Van Hoose said Harps has not yet determined what to do with the former Walmart Express stores it purchased in Mansfield and Charleston.
SOUTHWEST MISSOURI
Three of the stores Harps purchased from Walmart are in Southwest Missouri, but only two of them have been slated for reopening at this time. In Anderson, Mo., the store is slated to reopen on Aug. 24. In Seligman, that store is slated to open Aug. 10. Both stores will sell fuel and there will be job fairs on July 9 in Seligman and July 23 in Anderson in connection with staffing these two new stores.
In Noel, Van Hoose said Harps is in the process of finalizing remodel plans on its existing store located at 210 West Main Street. The project will begin this summer and completion is expected in the fall. He said the store will stay open during the remodel and the former Walmart Express store will be sold.
RIPE OPPORTUNITY
Harps is a 100% employee-owned company and operates 79 stores in northern and central Arkansas, southern Missouri and eastern Oklahoma.

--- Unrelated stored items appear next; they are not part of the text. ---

(** hpke.c:1336-1343, [wc_HpkeDecap]: enc and pkR, serialized. *)
Definition decap_context (hpke : Hpke) (receiverKey : ecc_key) (pubKey : bytes) : M (Z * bytes) :=
  p ← rd pubKey 0 (hp_Npk hpke);
  kemContext ← wr (zeros (hp_Npk hpke * 2)) 0 p;
  '(ret, kemContext, _) ← serialize_at hpke receiverKey kemContext (hp_Npk hpke) (w16 (hp_Npk hpke));
  mret (ret, kemContext).

(** hpke.c:1188-1360, [wc_HpkeDecap] *)
Definition wc_HpkeDecap (hpke : Hpke) (receiverKey : ecc_key) (pubKey : bytes) (pubKeySz : Z) (sharedSecret : bytes)
    : M (Z * ecc_key * bytes) :=
  dhp ← wolfSSL_Malloc;
  ctxp ← wolfSSL_Malloc;
  if negb dhp || negb ctxp then
    _ ← XFREE dhp;
    _ ← XFREE ctxp;
    mret (MEMORY_E, receiverKey, sharedSecret)
  else
    '(ret, receiverKey, dh, dh_len) ← decap_dh hpke receiverKey pubKey pubKeySz;
    '(ret, kemContext) ← (if ret =? 0 then decap_context hpke receiverKey pubKey
                          else mret (ret, zeros (hp_Npk hpke * 2)));
    '(ret, sharedSecret) ←
      (if ret =? 0 then wc_HpkeExtractAndExpand hpke dh dh_len kemContext (hp_Npk hpke * 2) sharedSecret
       else mret (ret, sharedSecret));
    let _ := (ForceZero dh, ForceZero kemContext) in
    _ ← wolfSSL_Free;
    _ ← wolfSSL_Free;
    mret (ret, receiverKey, sharedSecret).

(** hpke.c:1363-1399, [wc_HpkeSetupBaseReceiver] *)
Definition wc_HpkeSetupBaseReceiver (hpke : Hpke) (context : HpkeBaseContext) (receiverKey : ecc_key) (pubKey : bytes)
    (pubKeySz : Z) (info : option bytes) (infoSz : Z) : M (Z * ecc_key * HpkeBaseContext) :=
  p ← wolfSSL_Malloc;
  if negb p then mret (MEMORY_E, receiverKey, context)
  else
    '(ret, receiverKey, sharedSecret) ← wc_HpkeDecap hpke receiverKey pubKey pubKeySz (zeros (hp_Nsecret hpke));
    '(ret, context) ←
      (if ret =? 0 then wc_HpkeKeyScheduleBase hpke context sharedSecret info infoSz else mret (ret, context));
    let _ := ForceZero sharedSecret in
    _ ← wolfSSL_Free;
    mret (ret, receiverKey, context).

(** hpke.c:1402-1413, [wc_HpkeInitOpenContext] *)
Definition wc_HpkeInitOpenContext (hpke : Hpke) (context : HpkeBaseContext) (receiverKey : ecc_key)
    (pubKey : option bytes) (pubKeySz : Z) (info : option bytes) (infoSz : Z) : M (Z * ecc_key * HpkeBaseContext) :=
  match pubKey with
  | None => mret (BAD_FUNC_ARG, receiverKey, context)
  | Some pubKey =>
    if bool_decide (info = None) && negb (infoSz =? 0) then mret (BAD_FUNC_ARG, receiverKey, context)
    else wc_HpkeSetupBaseReceiver hpke context receiverKey pubKey pubKeySz info infoSz
  end.

(** hpke.c:1435-1449, [wc_HpkeContextOpenBase]: with the cipher object. *)
Definition open_body (hpke : Hpke) (context : HpkeBaseContext) (aad : option bytes) (aadSz : Z)
    (ciphertext : bytes) (ctSz : Z) (out : bytes) : M (Z * HpkeBaseContext * bytes) :=
  '(ret, nonce) ← wc_HpkeContextComputeNonce hpke context (zeros 12);
  let '(ret, aes) := if ret =? 0 then wc_AesInit INVALID_DEVID else (ret, aes_zero) in
  if ret =? 0 then
    let '(ret, aes) := wc_AesGcmSetKey aes (Some (take (Z.to_nat (hp_Nk hpke)) (hc_key context))) (hp_Nk hpke) in
    '(ret, o) ←
      (if ret =? 0 then
         c ← rd ciphertext 0 ctSz;
         t ← rd ciphertext ctSz (len ciphertext - ctSz);
         '(ret, _, o) ← wc_AesGcmDecrypt aes (Some out) (Some c) ctSz (Some nonce) (hp_Nn hpke) (Some t) (hp_Nt hpke)
                          aad aadSz;
         mret (ret, default out o)
       else mret (ret, out));
    let _ := wc_AesFree aes in
    mret (ret, if ret =? 0 then set_seq (s32 (hc_seq context + 1)) context else context, o)
  else mret (ret, context, out).

(** hpke.c:1416-1452, [wc_HpkeContextOpenBase] *)
Definition wc_HpkeContextOpenBase (hpke : Hpke) (context : HpkeBaseContext) (aad : option bytes) (aadSz : Z)
    (ciphertext : option bytes) (ctSz : Z) (out : option bytes) : M (Z * HpkeBaseContext * option bytes) :=
  match ciphertext, out with
  | Some ciphertext, Some o =>
    if bool_decide (aad = None) && negb (aadSz =? 0) then mret (BAD_FUNC_ARG, context, out)
    else if hc_seq context =? 0x7fffffff then mret (SEQ_OVERFLOW_E, context, out)
    else
      p ← wolfSSL_Malloc;
      if negb p then mret (MEMORY_E, context, out)
      else
        '(ret, context, o) ← open_body hpke context aad aadSz ciphertext ctSz o;
        _ ← wolfSSL_Free;
        mret (ret, context, Some o)
  | _, _ => mret (BAD_FUNC_ARG, context, out)
  end.
(* ===== verification/Rfc9180.v ===== *)
(** * Rfc9180: hpke.c is the base mode of RFC 9180

    The functions of the standard for the suite DHKEM(P-256, HKDF-SHA256),
    HKDF-SHA256 and AES-GCM, followed by one lemma per function of hpke.c, up to
    the single-shot sealing and opening.  The Diffie-Hellman value is left open:
    the lemmas take what the key agreement answers as a hypothesis, which
    HpkeCore discharges for the bridge of the application. *)

From stdpp Require Import strings.
From S2P Require Import Prelude Platform Types Misc CryptoCb Sha256 Hmac Aes Gcm Drbg Rng SpInt Ecc Hpke.

(** ** The standard *)

Module Rfc9180.

(** Section 3: I2OSP(n, w). *)
Definition I2OSP (n : Z) (w : nat) : bytes := be_split w n.

(** Section 4.1: the suite identifier of DHKEM(P-256, HKDF-SHA256). *)
Definition kem_suite_id : bytes := str "KEM" ++ I2OSP 0x0010 2.

(** Section 5.1: the suite identifier, for an AEAD. *)
Definition hpke_suite_id (aead : Z) : bytes := str "HPKE" ++ I2OSP 0x0010 2 ++ I2OSP 0x0001 2 ++ I2OSP aead 2.

(** Section 4. *)
Definition LabeledExtract (suite_id salt label ikm : bytes) : bytes :=
  Rfc.HKDF_Extract (Some salt) (str "HPKE-v1" ++ suite_id ++ label ++ ikm).

Definition LabeledExpand (suite_id prk label info : bytes) (L : Z) : bytes :=
  Rfc.HKDF_Expand prk (I2OSP L 2 ++ str "HPKE-v1" ++ suite_id ++ label ++ info) L.

(** Section 4.1: DHKEM. *)
Definition ExtractAndExpand (dh kem_context : bytes) : bytes :=
  LabeledExpand kem_suite_id (LabeledExtract kem_suite_id [] (str "eae_prk") dh) (str "shared_secret") kem_context 32.

(** The shared secret from DH(skE, pkR), enc and pkR. *)
Definition shared_secret (dh enc pkRm : bytes) : bytes := ExtractAndExpand dh (enc ++ pkRm).

(** Section 5.1: the key schedule in base mode, without a pre-shared key. *)
Record context := { key : bytes; base_nonce : bytes; exporter_secret : bytes }.

Definition KeySchedule (aead Nk : Z) (shared info : bytes) : context :=
  let suite := hpke_suite_id aead in
  let psk_id_hash := LabeledExtract suite [] (str "psk_id_hash") [] in
  let info_hash := LabeledExtract suite [] (str "info_hash") info in
  let ksc := [0] ++ psk_id_hash ++ info_hash in
  let secret := LabeledExtract suite shared (str "secret") [] in
  {| key := LabeledExpand suite secret (str "key") ksc Nk;
     base_nonce := LabeledExpand suite secret (str "base_nonce") ksc 12;
     exporter_secret := LabeledExpand suite secret (str "exp") ksc 32 |}.

(** Section 5.2. *)
Definition ComputeNonce (c : context) (seq : Z) : bytes := xorb_list (base_nonce c) (I2OSP seq 12).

The regional grocer has managed to carve a niche market in Walmart’s backyard. Snapping up the former Walmart Express sites is an opportunity for Harps to expand its brand further in communities where Walmart gave up.
Walmart announced it would shutter all 102 of its smallest Express grocery formats in late January saying it no longer fit the retail giant’s expansion plans. The stores are typically around 10,000 square-feet and they employed roughly 60 people for each location.
Analysts agreed that the small formats did not make sense for Walmart whose profits are driven largely from the supercenter, noting that Walmart does “big” well, but “small” is not their game.
Walmart thought its Express stores could compete with the Dollar Stores in small towns, but clearly the format wasn’t pulling its own weight, said Jason Long, CEO of Shift Marketing Group in St. Louis.